Set down, exactly, every line from the top of the listing through the one holding "(** Exceptions that".

Data in this exercise =>
------------------------------------------------------------

(** * A shallow embedding of the job broker of [server.py]

    The broker keeps three process-wide objects, [JOBS], [PENDING] and
    [RESULTS], and exposes five request handlers.  The handlers are
    embedded as functions in a small state-and-exception monad over a
    record holding those three objects.  The configuration and the
    library primitives the source calls (HMAC-SHA256, the JSON encoder,
    the UUID generator) are the fields of the class [Env]; the clock
    reading is an input of the enqueue request.  A Python [str] is a
    [string]; a header value reaches the handler decoded as latin-1,
    one character per byte. *)

From Stdlib Require Import ZArith.
From Stdlib.Strings Require Import Ascii String Byte.
From stdpp Require Import gmap strings list fin_maps pretty.

Open Scope string_scope.
Open Scope list_scope.
#[local] Set Warnings "-register-all".

(** ** Values *)

(** JSON-able Python values, as far as request bodies hold them.  A
    [dict] keeps its insertion order, hence the association list. *)
Inductive json : Type :=
| JNull : json
| JBool : bool -> json
| JInt : Z -> json
| JStr : string -> json
| JList : list json -> json
| JDict : list (string * json) -> json.

(** Exceptions that leave a handler.  [HTTPException] carries the
    status code and the detail; the two others are uncaught Python
    exceptions, which the framework answers with status 500. *)
Inductive exn : Type :=
| HTTPException (status_code : Z) (detail : string)
| TypeError (msg : string)
| KeyError (key : string).

Definition status_of (e : exn) : Z :=
  match e with
  | HTTPException c _ => c
  | TypeError _ => 500
  | KeyError _ => 500
  end.

(** ** Request bodies (the pydantic models) *)

Record EnqueueReq : Type := mkEnqueueReq {
  enq_machine_id : string;
  enq_command : string;
  enq_params : list (string * json)
}.

Record PollReq : Type := mkPollReq {
  poll_machine_id : string;
  poll_capabilities : list string
}.

Record AckReq : Type := mkAckReq {
  ack_job_id : string;
  ack_status : string;
  ack_stdout : string;
  ack_stderr : string;
  ack_took_ms : Z
}.

(** [req.model_dump()]: the fields in declaration order. *)
Definition poll_model_dump (r : PollReq) : json :=
  JDict [("machine_id", JStr (poll_machine_id r));
         ("capabilities", JList (map JStr (poll_capabilities r)))].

------------------------------------------------------------

The completed task =>
(** * A shallow embedding of the job broker of [server.py]

    The broker keeps three process-wide objects, [JOBS], [PENDING] and
    [RESULTS], and exposes five request handlers.  The handlers are
    embedded as functions in a small state-and-exception monad over a
    record holding those three objects.  The configuration and the
    library primitives the source calls (HMAC-SHA256, the JSON encoder,
    the UUID generator) are the fields of the class [Env]; the clock
    reading is an input of the enqueue request.  A Python [str] is a
    [string]; a header value reaches the handler decoded as latin-1,
    one character per byte. *)

From Stdlib Require Import ZArith.
From Stdlib.Strings Require Import Ascii String Byte.
From stdpp Require Import gmap strings list fin_maps pretty.

Open Scope string_scope.
Open Scope list_scope.
#[local] Set Warnings "-register-all".

(** ** Values *)

(** JSON-able Python values, as far as request bodies hold them.  A
    [dict] keeps its insertion order, hence the association list. *)
Inductive json : Type :=
| JNull : json
| JBool : bool -> json
| JInt : Z -> json
| JStr : string -> json
| JList : list json -> json
| JDict : list (string * json) -> json.

(** Exceptions that leave a handler.  [HTTPException] carries the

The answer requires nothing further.